The Caltech prototype optical clock platform is based on an array of about 40 strontium atoms, each one trapped by an optical tweezer. The researchers load the array from a cold atomic cloud and then induce light-assisted collisions to eliminate higher trap occupancies.

Then, the team uses a laser to excite the individual atoms and a camera to make readings of their fluorescence. To generate an error signal, the researchers interrogate once below resonance and once above. This atom-by-atom feedback control, they say, enables direct estimation of laser noise contribution.

diagram of setup

In the clock setup, around 40 88Sr atoms, trapped in an array of 81 optical tweezers, are interrogated by a 698-nm clock laser, with fluorescence imaging used to detect population changes in the clock states with single-atom resolution, and with feedback control through an acoustic-optic modulator (AOM) used to minimize laser noise. [Image: I.S. Madjarov et al., Phys. Rev. X, doi: 10.1103/PhysRevX.9.041052 (2019); CC-BY 4.0] [Enlarge image]

“The oscillations of our laser light act as a pendulum that counts the passage of time,” Ivaylo Madjarov, a Caltech physics graduate student and the study’s lead author, said in a press release accompanying the paper. “The atoms are a very reliable reference that makes sure that pendulum swings at a constant rate.”

Reducing noise

The 40 strontium atoms the Caltech researchers use constitute a high enough number “to reduce quantum noise by about a factor of 6 compared with the single-atom case,” writes Andrew Ludlow, U.S. National Institute of Standards and Technology (NIST), in a commentary on the paper. Ludlow adds that the several-micron spacing of the atoms helps to tamp down “disruptive atomic interactions.”

Ludlow notes that other research groups are also exploring so-called tweezer clocks. Indeed, paper by a NIST team led by Adam Kaufman, which demonstrated a tweezer clock using a smaller array of five strontium atoms, was published in the past October.

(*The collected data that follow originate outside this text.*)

(** C29: with wildcards, [match_dn] on non-empty names always answers, yes exactly when the
    attributes match one by one, where the value "*" of the second name matches anything,
    and then the number it counts is the number of such values. *)
Theorem match_dn_wild_correct (a b : list Z) (Ha : Forall byteZ a) (Hb : Forall byteZ b)
  (Hna : a <> []) (Hnb : b <> []) :
  exists m w, match_dn a b true = Ok (m, w) /\
    (m = true <-> exists la lb, dn_parses a la /\ dn_parses b lb /\ Forall2 (attr_match true) la lb) /\
    (m = true -> forall lb, dn_parses b lb ->
       w = Z.of_nat (length (filter (fun y => attr_value y = [chr "*"]) lb))).
Proof.
  destruct (match_dn_decides a b true) as (m&w&Hm&Hi&Hw); auto.
  exists m, w. split; [done|]. split; [done|]. intros Ht lb Hlb. rewrite (Hw Ht lb Hlb).
  unfold wild_count, is_wild. do 2 f_equal. apply list_filter_iff. intros y. apply bool_decide_eq_true.
Qed.

Lemma match_dn_wild_correct_witness :
  match_dn (dn_der [mk_attr oid_C 19 (str "CA"); mk_attr oid_CN 19 (str "joe")])
    (dn_der [mk_attr oid_C 19 (str "CA"); mk_attr oid_CN 19 (str "*")]) true = Ok (true, 1) /\
  exists m w, match_dn (dn_der [mk_attr oid_C 19 (str "CA"); mk_attr oid_CN 19 (str "joe")])
    (dn_der [mk_attr oid_C 19 (str "CA"); mk_attr oid_CN 19 (str "*")]) true = Ok (m, w) /\ m = true.
Proof.
  split; [vm_compute; reflexivity|].
  destruct (match_dn_wild_correct (dn_der [mk_attr oid_C 19 (str "CA"); mk_attr oid_CN 19 (str "joe")])
    (dn_der [mk_attr oid_C 19 (str "CA"); mk_attr oid_CN 19 (str "*")])) as (m&w&Hm&_&_).
  - by_decide.
  - by_decide.
  - discriminate.
  - discriminate.
  - exists m, w. split; [exact Hm|]. assert (match_dn
      (dn_der [mk_attr oid_C 19 (str "CA"); mk_attr oid_CN 19 (str "joe")])
      (dn_der [mk_attr oid_C 19 (str "CA"); mk_attr oid_CN 19 (str "*")]) true = Ok (true, 1)) as H
      by (vm_compute; reflexivity). congruence.
Defined.

(** An empty name is read before its length is looked at: every entry point that
    parses (with wildcards, counting them, printing) reads the octet after the end of an
    empty chunk. *)
Theorem dn_empty_read (b : list Z) :
  match_dn [] b true = Abort /\ dn_count_wildcards [] = Abort /\ dntoa 512 (Some []) = Abort.
Proof. done. Qed.

(** What [atodn] does with text at its edges: an RDN that stops before its value, or
    before its equals sign, at the end of the text is dropped without an error; and an
    escaped comma after a space at the end of a value loses the comma and keeps the space. *)
Theorem atodn_edges :
  atodn (str "CN=east, O=") = atodn (str "CN=east") /\
  atodn (str "CN=east, nonsense") = atodn (str "CN=east") /\
  atodn (str "CN=east") = Ok (cn_dn ASN1_PRINTABLESTRING "east", None) /\
  atodn (str "CN=a,,") = Ok (cn_dn ASN1_PRINTABLESTRING "a,", None) /\
  atodn (str "CN=a ,,") = Ok (cn_dn ASN1_PRINTABLESTRING "a ", None).
Proof. vm_compute. auto. Qed.
Lemma rel_lease_addr_spec now p c i w n :
  wf_pool id_ok p -> has_lease c = true -> v4_addr (client_addr c) ->
  v4_value (client_addr c) = v4_value (r_start (r p)) + i ->
  abs_pool p !! i = Some (w, n) -> 0 < n -> (could_share_lease uniqueIDs c = false -> n = 1) ->
  exists p', rel_lease_addr uniqueIDs now p c = Ok (p', set_has_lease c false) /\
    wf_pool id_ok p' /\ r p' = r p /\ (accounted p -> accounted p') /\
    abs_pool p' = if could_share_lease uniqueIDs c then <[i := (w, n - 1)]> (abs_pool p)
                  else delete i (abs_pool p).
Proof.
  intros H Hh (Hf&_&_) Hv Hi Hn H1.
  destruct (abs_index p i w n H Hi) as [Hb _]. pose proof (range_size p H) as Hsz.
  destruct (ref_to_lease_abs p i w n H Hi) as (l1&l&l2&El&Hr&<-&<-&<-&Hlr&Hlo).
  eexists. split.
  - apply (rel_lease_at now p c (index l) l1 l l2); auto; [rewrite Hv, u32_small; lia|lia..].
  - apply released_spec; [done|done|lia|done].
Qed.

End Refinement.
(** Any text of whole blocks is recovered; the padding is what its last octet says. *)
Lemma sealed_opens_text {E} aad wire_iv text :
  Z.of_nat (length wire_iv) = wire_iv_size e -> st_skeyid_calculated st = true -> whole_blocks e text -> text <> [] ->
  exists chunk, @ikev2_verify_and_decrypt_sk_payload E st (other_role (st_original_role st))
    (sealed st aad wire_iv text) (Z.of_nat (length aad)) = Ok (chunk, strip_padding text).
Proof.
  intros Hiv Hk Hwb Hne. unfold ikev2_verify_and_decrypt_sk_payload. rewrite Hk. cbn [negb].
  rewrite integ_size_ok, bind_Ok, sealed_length. pose proof icv_bounds as Hicv.
  assert (0 < length text)%nat as Hpos by (destruct text; [done|cbn; lia]).
  rewrite (proj2 (Z.ltb_ge _ _)) by lia. set (n := Z.of_nat (length aad + _ + _)).
  replace (n + icv_size st - icv_size st) with n by lia.
  replace (n - (Z.of_nat (length aad) + wire_iv_size e)) with (Z.of_nat (length text)) by lia.
  destruct (suite_cipher _ Hst) as [Hblk Hiv0 _ _ _ Hclen Hinv Haead _].
  rewrite (proj2 (Z.eqb_neq (enc_blocksize e) 0)), andb_false_r by lia. cbn [negb]. run_ok.
  assert (pad_to_blocksize e && negb (Z.of_nat (length text) mod enc_blocksize e =? 0) = false) as ->.
  { destruct (pad_to_blocksize e) eqn:Hpad; [|done]. by rewrite (Hwb Hpad). }
  assert ((if is_initiator (other_role (st_original_role st)) then from_responder st else from_initiator st) =
    sender_keys st) as -> by (unfold sender_keys; by destruct (st_original_role st)).
  pose proof sender_salt as Hs. unfold sealed, ike_alg_enc_requires_integ.
  destruct (sender_keys st) as [[ck ak] salt]. cbn [snd] in Hs. rewrite <- Hiv.
  replace (Z.of_nat (length aad) + Z.of_nat (length wire_iv) - Z.of_nat (length wire_iv)) with (Z.of_nat (length aad)) by lia.
  destruct (ike_alg_is_aead e) eqn:Ha; cbn [negb].
  - destruct (Haead salt wire_iv aad text (replicate (Z.to_nat (aead_tag_size e)) 0) ck)
      as (c&t&t'&->&Hc&Ht&Hopen); [apply Z.ltb_lt in Ha; rewrite length_replicate; lia|].
    unfold icv_size. rewrite Ha. rewrite length_replicate in Ht. apply Z.ltb_lt in Ha.
    rewrite slice_app, (slice_middle _ _ aad wire_iv) by lia.
    rewrite (app_assoc aad), (slice_middle _ _ _ c t), (app_assoc _ c), slice_end by (rewrite ?length_app; lia).
    rewrite Hopen. by eexists.
  - destruct (suite_integ _ Hst Ha) as (i&Hi&[Hsz Hprf]). unfold icv_size. rewrite Hi, Ha. run_ok.
    set (c := do_crypt e text ck (enc_iv e salt wire_iv) true).
    assert (length c = length text) as Hc by apply Hclen.
    set (data := aad ++ wire_iv ++ c). assert (Z.of_nat (length data) = n) as Hn by (unfold data; rewrite !length_app; lia).
    set (tag := take _ _).
    assert (Z.of_nat (length tag) = integ_output_size i) as Htag.
    { unfold tag. rewrite length_take. specialize (Hprf ak data). lia. }
    rewrite slice_app, slice_end by lia. pose proof (Hprf ak data) as Hl.
    rewrite !(proj2 (Z.leb_le _ _)) by lia. run_ok.
    rewrite bool_decide_true by done. cbn [negb].
    assert (slice (Z.of_nat (length aad)) (Z.of_nat (length wire_iv)) (data ++ tag) = wire_iv) as ->
      by (unfold data; rewrite <- !app_assoc; by apply slice_middle).
    rewrite construct_enc_iv_ok, bind_Ok by done. assert (data ++ tag = (aad ++ wire_iv) ++ c ++ tag) as ->
      by (unfold data; by rewrite <- !app_assoc).
    rewrite (slice_middle _ (Z.of_nat (length text)) (aad ++ wire_iv) c tag) by (rewrite ?(length_app aad); lia).
    unfold c. rewrite Hinv by done. by eexists.
Qed.

Lemma padded_nonempty text : padded e text <> [].
Proof.
  intros H. pose proof (padded_length text) as Hl. rewrite H in Hl. pose proof (pad_len_bounds (Z.of_nat (length text))). cbn in Hl. lia.
Qed.

Lemma sealed_opens {E} aad wire_iv text :
  Z.of_nat (length wire_iv) = wire_iv_size e -> st_skeyid_calculated st = true ->
  exists chunk, @ikev2_verify_and_decrypt_sk_payload E st (other_role (st_original_role st))
    (sealed st aad wire_iv (padded e text)) (Z.of_nat (length aad)) = Ok (chunk, Some text).
Proof.
  intros Hiv Hk. rewrite <- (strip_padded text). apply sealed_opens_text; [done|done|apply padded_blocks|apply padded_nonempty].
Qed.
End laws.

(** * One fragment *)

Definition skf_members (np critical len count total : Z) : list fval :=
  [FNum np; FNum critical; FNum len; FNum count; FNum total].

(** RFC 7383, section 2.5: the header of the encrypted fragment payload. *)
Definition skf_wire (np critical len count total : Z) : list Z :=
  [np; critical] ++ be_encode 2 len ++ be_encode 2 count ++ be_encode 2 total.
(* ===== verification/FragmentTheorems.v ===== *)
(** Fragmentation is transparent: what is cut into fragments is what the other end joins, in
    whatever order the packets arrive and however often. The file also proves where the code
    falls short of that: a forged fragment blocks a message for good, and the largest fragments
    overflow their buffer for one choice of algorithms. *)
From S2P Require Import Prelude EnumNames Constants Packet PacketSpec PacketObject PacketNest PacketDescs PacketGeneric.
From S2P Require Import PacketTheorems Stf Ikev2Sk Ikev2SkTheorems Fragments.

From Stdlib Require Import Sorted.

(** * Cutting *)

(** Pieces of [n] elements; the last one may be shorter. *)
Fixpoint cut {A} (fuel n : nat) (l : list A) : list (list A) :=
  match fuel with
  | O => []
  | S fuel' =>
      take n l :: match drop n l with [] => [] | rest => cut fuel' n rest end
  end.

Definition pieces (n : nat) (l : list Z) : list (list Z) := cut (length l) n l.

Lemma cut_concat {A} fuel n (l : list A) : (0 < n)%nat -> (length l <= fuel * n)%nat -> concat (cut fuel n l) = l.
Proof.
  intros Hn. revert l; induction fuel as [|fuel IH]; intros l Hl; cbn [cut concat].
  - destruct l; [done|]. cbn in Hl. lia.
  - pose proof (take_drop n l) as Htd. destruct (drop n l) as [|x rest] eqn:Hd; cbn [concat].
    + by rewrite app_nil_r in *.
    + rewrite IH; [done|]. rewrite <- Hd, length_drop. lia.
Qed.

Lemma cut_pieces {A} fuel n (l : list A) :
  (0 < n)%nat -> l <> [] -> Forall (fun p => (0 < length p <= n)%nat) (cut fuel n l).
Proof.
  intros Hn. revert l; induction fuel as [|fuel IH]; intros l Hl; cbn [cut]; constructor.
  - rewrite length_take. destruct l; [done|]. cbn. lia.
  - destruct (drop n l) as [|x rest] eqn:Hd; [constructor|]. by apply IH.
Qed.

Lemma cut_length {A} fuel n (l : list A) :
  (0 < n)%nat -> l <> [] -> (length l <= fuel * n)%nat ->
  Z.of_nat (length (cut fuel n l)) = (Z.of_nat (length l) + Z.of_nat n - 1) / Z.of_nat n.
Proof.
  intros Hn. revert l; induction fuel as [|fuel IH]; intros l Hne Hl; cbn [cut length].
  - destruct l; [done|]. cbn in Hl. lia.
  - assert (0 < length l)%nat by (destruct l; [done|cbn; lia]).
    assert (length (drop n l) = length l - n)%nat as Hdl by apply length_drop.
    destruct (drop n l) as [|x rest] eqn:Hd.
    + cbn [length] in *. apply (Z.div_unique_pos _ _ _ (Z.of_nat (length l) - 1)); lia.
    + rewrite Nat2Z.inj_succ, IH, Hdl by (done || lia). cbn [length] in Hdl.
      replace (Z.of_nat (length l) + Z.of_nat n - 1) with (Z.of_nat (length l - n) + Z.of_nat n - 1 + 1 * Z.of_nat n) by lia.
      rewrite Z.div_add by lia. lia.
Qed.

Lemma cut_fuel {A} fuel fuel' n (l : list A) :
  (0 < n)%nat -> l <> [] -> (length l <= fuel * n)%nat -> (length l <= fuel' * n)%nat ->
  cut fuel n l = cut fuel' n l.
Proof.
  intros Hn. revert fuel' l; induction fuel as [|fuel IH]; intros [|fuel'] l Hne H1 H2; cbn [cut];
    [done|destruct l; [done|cbn in *; lia]..|].
  f_equal. destruct (drop n l) as [|x rest] eqn:Hd; [done|].
  assert (length (x :: rest) = length l - n)%nat by (rewrite <- Hd; apply length_drop). apply IH; [done|lia|lia].
Qed.

(** ** The size of the pieces *)

Definition base_len (st : frag_state) : Z :=
  (if ipv4 st then 532 else 1192) - match st_interface st with Some true => 4 | _ => 0 end.

Definition piece_len (st : frag_state) : Z :=
  let e := encrypter (st_sk st) in
  let n := base_len st - 36 - icv_size (st_sk st) in
  (if pad_to_blocksize e then n - n mod enc_blocksize e else n) - 2.

Lemma base_len_bounds st : 528 <= base_len st <= 1192 /\ (ipv4 st = true -> base_len st <= 532).
Proof. unfold base_len. repeat case_match; lia. Qed.

Lemma frag_len_ok {E} st : suite_ok (st_sk st) -> @frag_len E st = Ok (piece_len st) /\ 0 < piece_len st < 1200.
Proof.
  intros Hst. pose proof (icv_bounds _ Hst) as Hicv. pose proof (base_len_bounds st) as [Hb _].
  destruct (suite_cipher _ Hst) as [[B1 B2] _ _ _ _ _ _ _ (k&Hk&Hpow)].
  assert (0 < piece_len st < 1200) as Hp.
  { unfold piece_len, MAX_CBC_BLOCK_SIZE in *. case_match; [|lia].
    pose proof (Z.mod_pos_bound (base_len st - 36 - icv_size (st_sk st)) _ B1). lia. }
  split; [|done]. unfold frag_len. rewrite integ_size_ok, bind_Ok by done. f_equal.
  set (len0 := match st_interface st with Some true => _ | _ => _ end).
  assert (len0 = base_len st) as -> by (unfold len0, base_len; by repeat case_match).
  unfold NSIZEOF_isakmp_hdr, NSIZEOF_ikev2_skf. rewrite (u32_small (base_len st - _)), (u32_small (_ - icv_size _)) by lia.
  unfold piece_len in *. destruct (pad_to_blocksize _); [|rewrite u32_small; lia].
  rewrite Hpow in *. change (28 + 8) with 36. set (n := base_len st - 36 - icv_size (st_sk st)) in *.
  replace (2 ^ k - 1) with (Z.ones k) by (rewrite Z.ones_equiv; lia).
  rewrite <- Z.ldiff_land, Z.ldiff_ones_r, Z.shiftl_mul_pow2, Z.shiftr_div_pow2 by done.
  pose proof (Z.div_mod n (2 ^ k) ltac:(lia)). rewrite u32_small; lia.
Qed.

(** A fragment of a piece is smaller than the limit plus the wire IV. *)
Lemma piece_size st piece :
  suite_ok (st_sk st) -> Z.of_nat (length piece) <= piece_len st ->
  frag_size (st_sk st) piece <= base_len st + wire_iv_size (encrypter (st_sk st)).
Proof.
  intros Hst Hp. unfold frag_size. rewrite padded_length by done. unfold piece_len, pad_len in *.
  destruct (cipher_block _ (suite_cipher _ Hst)) as [B1 _]. set (k := Z.of_nat (length piece)) in *.
  destruct (pad_to_blocksize _); [|lia].
  set (b := enc_blocksize _) in *. set (n := base_len st - 36 - icv_size (st_sk st)) in *.
  pose proof (Z.div_mod n b ltac:(lia)). pose proof (Z.mod_pos_bound n b B1).
  pose proof (Z.div_mod k b ltac:(lia)). pose proof (Z.mod_pos_bound k b B1).
  assert (k / b < n / b) by (apply Z.div_lt_upper_bound; lia). nia.
Qed.

(** * Sending *)

Record env_ok (env : frag_env) : Prop := {
  env_rnd_ok : forall i n, 0 <= n -> Z.of_nat (length (env_rnd env i n)) = n;
  env_buffer_ok : forall i, Z.of_nat (length (env_buffer env i)) = frag_buffer_size;
  env_address_ok : forall i, 0 <= env_address env i /\ env_address env i + frag_buffer_size < 2 ^ 63
}.

(** The digest fits behind the largest fragment. Of the algorithms that pluto has, HMAC_SHA2_512
    with a full IPv6 fragment is the exception. *)
Definition digest_fits (st : frag_state) : Prop :=
  ipv4 st = true \/ digest_size (st_sk st) <= icv_size (st_sk st) + 24.

(** What may be sent as fragments: the message has a header that the codec knows, the first
    payload inside is known and the [critical] octet is one of the two that exist. *)
Record sendable (hdr : isakmp_hdr) (oe : ikev2_generic) : Prop := {
  sendable_hdr : valid_hdr (set_np ISAKMP_NEXT_v2SKF hdr);
  sendable_np : known_payload (isag_np oe) /\ isag_np oe <> ISAKMP_NEXT_v2NONE;
  sendable_critical : isag_critical oe = 0 \/ isag_critical oe = 0x80
}.

Lemma known_none : known_payload 0.
Proof. split; [by_decide|]. by eexists. Qed.

Section send.
Context (env : frag_env) (Henv : env_ok env) (st : frag_state) (Hst : suite_ok (st_sk st)).
Context (hdr : isakmp_hdr) (oe : ikev2_generic) (Hmsg : sendable hdr oe) (Hfits : digest_fits st).

(** Packet number [i] of [n]. *)
Definition packet (n i : Z) (piece : list Z) : list Z := fragment (env_rnd env i) (st_sk st) hdr oe i n piece.

Fixpoint packets (n i : Z) (l : list (list Z)) : list (list Z) :=
  match l with [] => [] | p :: l' => packet n i p :: packets n (i + 1) l' end.

Lemma fragment_np i : known_payload (if i =? 1 then isag_np oe else 0).
Proof. case_match; [apply Hmsg|apply known_none]. Qed.

Lemma record_piece n i piece :
  0 <= i < 2 ^ 16 -> 0 <= n < 2 ^ 16 -> Z.of_nat (length piece) <= piece_len st ->
  ikev2_record_fragment (env_rnd env i) (env_address env i) (env_buffer env i) (env_length env i) (st_sk st) hdr oe
    piece i n = Ok (packet n i piece).
Proof.
  intros Hi Hn Hp. destruct Henv as [Hr Hbuf Ha], Hmsg as [Hh _ Hc].
  apply record_fragment_ok; try done; [apply Hr|apply fragment_np|].
  pose proof (piece_size st piece Hst Hp) as Hs. pose proof (base_len_bounds st) as [Hb H4].
  pose proof (icv_bounds _ Hst) as Hicv. destruct (suite_cipher _ Hst) as [[_ B] _ ? ? _ _ _ _ _]. change frag_buffer_size with 1232.
  unfold MAX_CBC_BLOCK_SIZE in B. destruct Hfits as [Hf|Hf]; [specialize (H4 Hf)|]; lia.
Qed.

Lemma record_loop_ok {E} n fuel i rest :
  0 <= i -> i + Z.of_nat fuel < 2 ^ 16 -> 0 <= n < 2 ^ 16 -> rest <> [] ->
  (length rest <= fuel * Z.to_nat (piece_len st))%nat ->
  @record_loop E fuel env (st_sk st) hdr oe (piece_len st) n i rest =
  Ok (STF_OK, packets n (i + 1) (cut fuel (Z.to_nat (piece_len st)) rest)).
Proof.
  intros Hi Hfuel Hn. destruct (frag_len_ok (E := E) st Hst) as [_ Hpl]. revert i rest Hi Hfuel.
  induction fuel as [|fuel IH]; intros i rest Hi Hfuel Hne Hl; [destruct rest; [done|cbn in Hl; lia]|].
  cbn [record_loop cut packets]. set (k := Z.to_nat (Z.min _ _)).
  assert (take k rest = take (Z.to_nat (piece_len st)) rest /\ drop k rest = drop (Z.to_nat (piece_len st)) rest) as [-> ->].
  { unfold k. destruct (Z.le_ge_cases (Z.of_nat (length rest)) (piece_len st)).
    - rewrite Z.min_l, Nat2Z.id, take_ge, drop_ge by lia. rewrite (take_ge rest), (drop_ge rest) by lia. done.
    - by rewrite Z.min_r. }
  rewrite record_piece; [|lia|done|rewrite length_take; lia].
  destruct (drop _ rest) as [|x rest'] eqn:Hd; [done|]. rewrite IH; [done|lia|lia|done|].
  rewrite <- Hd, length_drop. lia.
Qed.

Definition num_pieces (payload : list Z) : Z := Z.of_nat (length (pieces (Z.to_nat (piece_len st)) payload)).

(** The computations before the loop. *)
Lemma record_fragments_loop {E} payload :
  st_ikev2 st = true -> payload <> [] -> num_pieces payload <= MAX_IKE_FRAGMENTS ->
  (length payload <= Z.to_nat (num_pieces payload) * Z.to_nat (piece_len st))%nat /\
  @ikev2_record_fragments E env hdr oe payload st =
  ('(ret, frags) ← record_loop (Z.to_nat (num_pieces payload)) env (st_sk st) hdr oe (piece_len st)
                     (num_pieces payload) 0 payload;
   Ok (ret, set_tfrags frags (set_tpacket [] st))).
Proof.
  intros H2 Hne Hmax. unfold ikev2_record_fragments, release_fragments, release_v2fragments. rewrite H2. cbn [negb passert].
  rewrite !bind_Ok. destruct (frag_len_ok (E := E) st Hst) as [Hlen Hpl].
  assert (frag_len (E := E) (set_tpacket [] (set_tfrags [] st)) = Ok (piece_len st)) as -> by exact Hlen. rewrite bind_Ok.
  assert (0 < length payload)%nat as Hpos by (destruct payload; [done|cbn; lia]).
  rewrite !(proj2 (Z.eqb_neq _ _)) by lia. cbn [negb passert]. rewrite !bind_Ok.
  set (k := Z.to_nat (piece_len st)) in *.
  assert (length payload <= length payload * k)%nat as Hfuel by nia.
  pose proof (cut_length (length payload) k payload ltac:(lia) Hne Hfuel) as Hn.
  change (Z.of_nat (length (cut (length payload) k payload))) with (num_pieces payload) in Hn. replace (Z.of_nat k) with (piece_len st) in Hn by lia. rewrite <- Hn.
  unfold MAX_IKE_FRAGMENTS in Hmax. assert (0 <= num_pieces payload) by apply Nat2Z.is_nonneg.
  rewrite u32_small, (proj2 (Z.ltb_ge _ _)) by (unfold MAX_IKE_FRAGMENTS; lia).
  cbn [st_tfrags set_tpacket set_tfrags]. rewrite bool_decide_true by done. run_ok.
  split; [|done].
  pose proof (Z.div_mod (Z.of_nat (length payload) + piece_len st - 1) (piece_len st) ltac:(lia)) as Hdm. rewrite <- Hn in Hdm.
  pose proof (Z.mod_pos_bound (Z.of_nat (length payload) + piece_len st - 1) (piece_len st) ltac:(lia)). nia.
Qed.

The authors of that study, Ludlow noted, “employed an advanced cavity-stabilized clock laser” that enabled “coherence-preserving atomic interrogations of up to four seconds—an impressive number not only for a tweezer clock but for any optical clock.” Those conditions, according to Ludlow, allowed the team to log greater frequency stability than the Caltech–JPL group.

Entangled states

The authors of the new study write that their clock demonstration and that of the NIST group “provide the foundation for establishing a third optical clock platform promising competitive stability, accuracy, and robustness, while incorporating single-atom detection and control techniques in a natural fashion.”

That combination could find use in emerging quantum studies, according to Caltech’s Manuel Endres, the team leader for the new study. In a press release, Endres noted that the atoms in these systems can become entangled and that this entangled state can further stabilize the clock. Thus, he says, “Our approach can also build a bridge to quantum computation and communication architectures.”